Altered Gene Expression in Early Atherosclerosis Is Blocked by Low Level Apolipoprotein E

BACKGROUND: Mice deficient in apolipoprotein E (apoE(−/−)) develop atherosclerosis. The possible linkage between expression of adhesion molecules/cofactors and atherosclerosis was probed at the level of mRNA and protein expression. The hypothesis of a linkage between changes of adhesion molecules/cofactors and atherosclerosis was tested further by suppression of aortic lesion formation in apoE(−/−) mice by expression of very low levels of transgenic apolipoprotein E. METHODOLOGY/PRINCIPAL FINDINGS: We show that at 8.5 months of age, the apoE(−/−) mice display elevated expression of mRNA for LFA-1, MAC-1, VCAM-1, ICAM-1, and for CD44, as well as MCP-1, cathepsin B, and COX-2 (but not that for eNOS) in atherosclerotic aortic arches. At earlier age, (10–13 week old) apoE(−/−) mice already display elevated expression of mRNA of CD44, LFA-1, MAC-1, VCAM-1, ICAM-1, cathepsin, and of COX-2 in lesioned aortic arches. Expressing very low levels of transgenic apolipoprotein E suppresses both aortic lesions and the expression of mRNA of LFA-1, VCAM-1, MCP-1, cathepsin B, and of ICAM-1 in ApoE(−/−) mice.

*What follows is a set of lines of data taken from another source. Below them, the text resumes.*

(** The interactions of a map that are no draw interactions. *)
Definition others (l : list Measure.Interaction) : list Measure.Interaction :=
  List.filter (fun i => match i with
                        | Measure.Draw _ => false
                        | _ => true
                        end) l.

(** The invariant of the handlers. *)
Definition one_draw (existing : list Measure.Interaction) (s : Measure.State)
  : Prop :=
  draws (Measure.interactions s)
  = match Measure.currentDrawInteraction s with
    | Some d => [d]
    | None => []
    end
  /\ others (Measure.interactions s)
     = others existing ++ [Measure.Modify; Measure.Select].

(** ** The zig-zag of the connector *)


(** * Kernel properties *)

Section Atan2.

Lemma atan2_bounds (dy dx : R) : - PI < TS.atan2 dy dx <= PI.
Proof.
  pose proof PI_RGT_0 as Hpi.
  unfold TS.atan2.
  destruct (total_order_T 0 dx) as [[Hx | Hx] | Hx].
  - pose proof (atan_bound (dy / dx)). lra.
  - destruct (total_order_T 0 dy) as [[Hy | Hy] | Hy]; lra.
  - pose proof (atan_bound (dy / dx)) as Hb.
    destruct (Rle_dec 0 dy) as [Hy | Hy].
    + assert (dy / dx <= 0) as Hq.
      { unfold Rdiv. assert (/ dx < 0) by (apply Rinv_lt_0_compat; lra). nra. }
      assert (atan (dy / dx) <= 0) as Ha.
      { destruct Hq as [Hq | Hq].
        - left. rewrite <- atan_0. apply atan_increasing. exact Hq.
        - rewrite Hq, atan_0. lra. }
      lra.
    + assert (0 < dy / dx) as Hq.
      { unfold Rdiv. assert (/ dx < 0) by (apply Rinv_lt_0_compat; lra). nra. }
      assert (0 < atan (dy / dx)) as Ha.
      { rewrite <- atan_0. apply atan_increasing. exact Hq. }
      lra.
Qed.

Lemma atan2_reverse (dy dx : R) :
  dx <> 0 \/ dy <> 0 ->
  TS.atan2 (- dy) (- dx) - TS.atan2 dy dx = PI
  \/ TS.atan2 (- dy) (- dx) - TS.atan2 dy dx = - PI.
Proof.
  intros Hnz. unfold TS.atan2.
  destruct (total_order_T 0 dx) as [[Hx | Hx] | Hx];
    destruct (total_order_T 0 (- dx)) as [[Hx' | Hx'] | Hx']; try lra.
  - replace (- dy / - dx) with (dy / dx) by (field; lra).
    destruct (Rle_dec 0 (- dy)); [left | right]; lra.
  - destruct (total_order_T 0 dy) as [[Hy | Hy] | Hy];
      destruct (total_order_T 0 (- dy)) as [[Hy' | Hy'] | Hy']; try lra.
  - replace (- dy / - dx) with (dy / dx) by (field; lra).
    destruct (Rle_dec 0 dy); [right | left]; lra.
Qed.

Lemma atan2_scale (k dy dx : R) :
  0 < k -> TS.atan2 (k * dy) (k * dx) = TS.atan2 dy dx.
Proof.
  intros Hk. unfold TS.atan2.
  destruct (total_order_T 0 dx) as [[Hx | Hx] | Hx];
    destruct (total_order_T 0 (k * dx)) as [[Hx' | Hx'] | Hx']; try nra.
  - replace (k * dy / (k * dx)) with (dy / dx) by (field; lra). reflexivity.
  - destruct (total_order_T 0 dy) as [[Hy | Hy] | Hy];
      destruct (total_order_T 0 (k * dy)) as [[Hy' | Hy'] | Hy']; try nra;
      reflexivity.
  - replace (k * dy / (k * dx)) with (dy / dx) by (field; lra).
    destruct (Rle_dec 0 dy); destruct (Rle_dec 0 (k * dy)); try nra; reflexivity.
Qed.

End Atan2.

Lemma segment_ok (a b : Coordinate) :
  a <> b -> TS.segment a b = Ok (mkSegment a b).
Proof.
  intros Hab. unfold TS.segment.
  destruct (Coordinate_eq_dec a b); [contradiction | reflexivity].
Qed.

Lemma segment_degenerate (a : Coordinate) :
  TS.segment a a = Err DegenerateGeometry.
Proof.
  unfold TS.segment. destruct (Coordinate_eq_dec a a); [reflexivity | contradiction].
Qed.

Lemma coordinate_neq (a b : Coordinate) :
  a <> b -> x b - x a <> 0 \/ y b - y a <> 0.
Proof.
  intros Hab. destruct a as [ax ay], b as [bx by_]. simpl.
  destruct (Req_dec_T bx ax) as [Hx | Hx]; [| left; lra].
  destruct (Req_dec_T by_ ay) as [Hy | Hy]; [| right; lra].
  subst. contradiction Hab. reflexivity.
Qed.

(** C9: for coordinates [a <> b] the angle of [segment(a, b)] lies in
    (-PI, PI]; the angle of the reversed segment differs from it by PI up
    to a multiple of 2 PI; translating both endpoints by the same vector
    leaves it unchanged; and so does changing the length of the segment
    (moving the end along the ray from the start). *)
Theorem angle_properties (a b : Coordinate) :
  a <> b ->
  let s := mkSegment a b in
  TS.segment a b = Ok s
  /\ TS.segment b a = Ok (mkSegment b a)
  /\ - PI < TS.angle s <= PI
  /\ (exists k : Z, TS.angle (mkSegment b a) - TS.angle s = PI + 2 * IZR k * PI)
  /\ (forall t : Coordinate,
        TS.segment (translate t a) (translate t b)
          = Ok (mkSegment (translate t a) (translate t b))
        /\ TS.angle (mkSegment (translate t a) (translate t b)) = TS.angle s)
  /\ (forall k : R, 0 < k ->
        TS.segment a (TS.pointAlong s k) = Ok (mkSegment a (TS.pointAlong s k))
        /\ TS.angle (mkSegment a (TS.pointAlong s k)) = TS.angle s).
Proof.
  intros Hab s.
  pose proof (coordinate_neq a b Hab) as Hd.
  split; [apply segment_ok; exact Hab |].
  split; [apply segment_ok; congruence |].
  split; [apply atan2_bounds |].
  split.
  - unfold TS.angle, s. simpl.
    replace (y a - y b) with (- (y b - y a)) by ring.
    replace (x a - x b) with (- (x b - x a)) by ring.
    destruct (atan2_reverse (y b - y a) (x b - x a) Hd) as [H | H].
    + exists 0%Z. rewrite H. ring.
    + exists (-1)%Z. rewrite H. ring.
  - split.
    + intros t. split.
      * apply segment_ok. intros H. apply Hab.
        destruct a as [ax ay], b as [bx by_], t as [tx ty].
        unfold translate in H. simpl in H.
        injection H as H1 H2. f_equal; lra.
      * unfold TS.angle, s, translate. simpl. f_equal; ring.
    + intros k Hk. split.
      * apply segment_ok. intros H.
        destruct a as [ax ay], b as [bx by_].
        unfold TS.pointAlong, s in H. simpl in H, Hd.
        injection H as H1 H2. destruct Hd as [Hd | Hd]; nra.
      * unfold TS.angle, TS.pointAlong, s. simpl.
        replace (y a + k * (y b - y a) - y a) with (k * (y b - y a)) by ring.
        replace (x a + k * (x b - x a) - x a) with (k * (x b - x a)) by ring.
        apply atan2_scale. exact Hk.
Qed.

Lemma angle_properties_witness :
  mkCoordinate 0 0 <> mkCoordinate 10 0
  /\ - PI < TS.angle (mkSegment (mkCoordinate 0 0) (mkCoordinate 10 0)) <= PI.
Proof.
  assert (mkCoordinate 0 0 <> mkCoordinate 10 0) as H.
  { intros H. apply (f_equal x) in H. simpl in H. lra. }
  split; [exact H |].
  apply (angle_properties (mkCoordinate 0 0) (mkCoordinate 10 0) H).
Defined.

(** * Projection *)

Lemma perp_is_dir_rotated (angle : R) : TS.perp angle = TS.dir (angle + PI / 2).
Proof.
  unfold TS.perp, TS.dir.
  rewrite cos_plus, sin_plus, cos_PI2, sin_PI2. f_equal; ring.
Qed.
(** * jamm-pwa: location gate, screen controller and live-map state machine

  A shallow embedding of [src/App.tsx] (the React component [App], in
  its two variants) and the properties its specification states.

  Conventions of the embedding.
  - A JavaScript [number] holding a coordinate is modelled twice.  In
    the state machine it is a real number, and the functions of [Math]
    are the real functions of the same name: this is the arithmetic of
    the program without its rounding, and the sums and the distance
    there are exact where the program rounds them.  [Module Double]
    gives [calculateDistance] in the arithmetic the program runs, IEEE
    754 binary64, over the [Math] library of the platform.  The two
    differ: in binary64 the haversine term of two antipodal points can
    round above 1, and the program then returns [NaN], where the real
    function returns half the circumference.
  - React state is a record; a handler is a computation in [Js], the
    monad of state transformers that may throw.  A call of a [useState]
    setter is a field update, the last call winning.
  - The browser (console, [localStorage], interval timers, geolocation)
    and the backing store are part of the same record: effects are
    appended to [trace].
  - What the outside world answers (a geolocation outcome, a fetch
    response, the outcome of a write, [Math.random]) is an argument;
    an awaited answer is handled in one step.
  - An [Event] is what can happen to the mounted component; [step] runs
    its handler and then the movement effect, as a render does. *)

From Stdlib Require Import Floats.
From Stdlib Require Import Reals Zfloor Lra Lia ZArith String List.
From stdpp Require Import base option list gmap strings.

(** A decimal literal of type [float] denotes the nearest double, as in
    JavaScript. *)
#[local] Set Warnings "-inexact-float".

We tested at the level of protein, the observations obtained for mRNA expression. CD11a (a component of LFA-1), VCAM-1 and cathepsin B expression was found to be elevated in apoE(−/−) aortas at 8–9 months; low level expression of transgenic apolipoprotein E rectifies these changes. CONCLUSIONS/SIGNIFICANCE: Atherosclerotic lesions in apoE(−/−) mice are detected as early as 4 weeks of age. Expression of low levels of apoE is shown to be both atheroprotective and to suppress these changes in key adhesion and inflammatory molecules observed in early atherosclerotic lesions.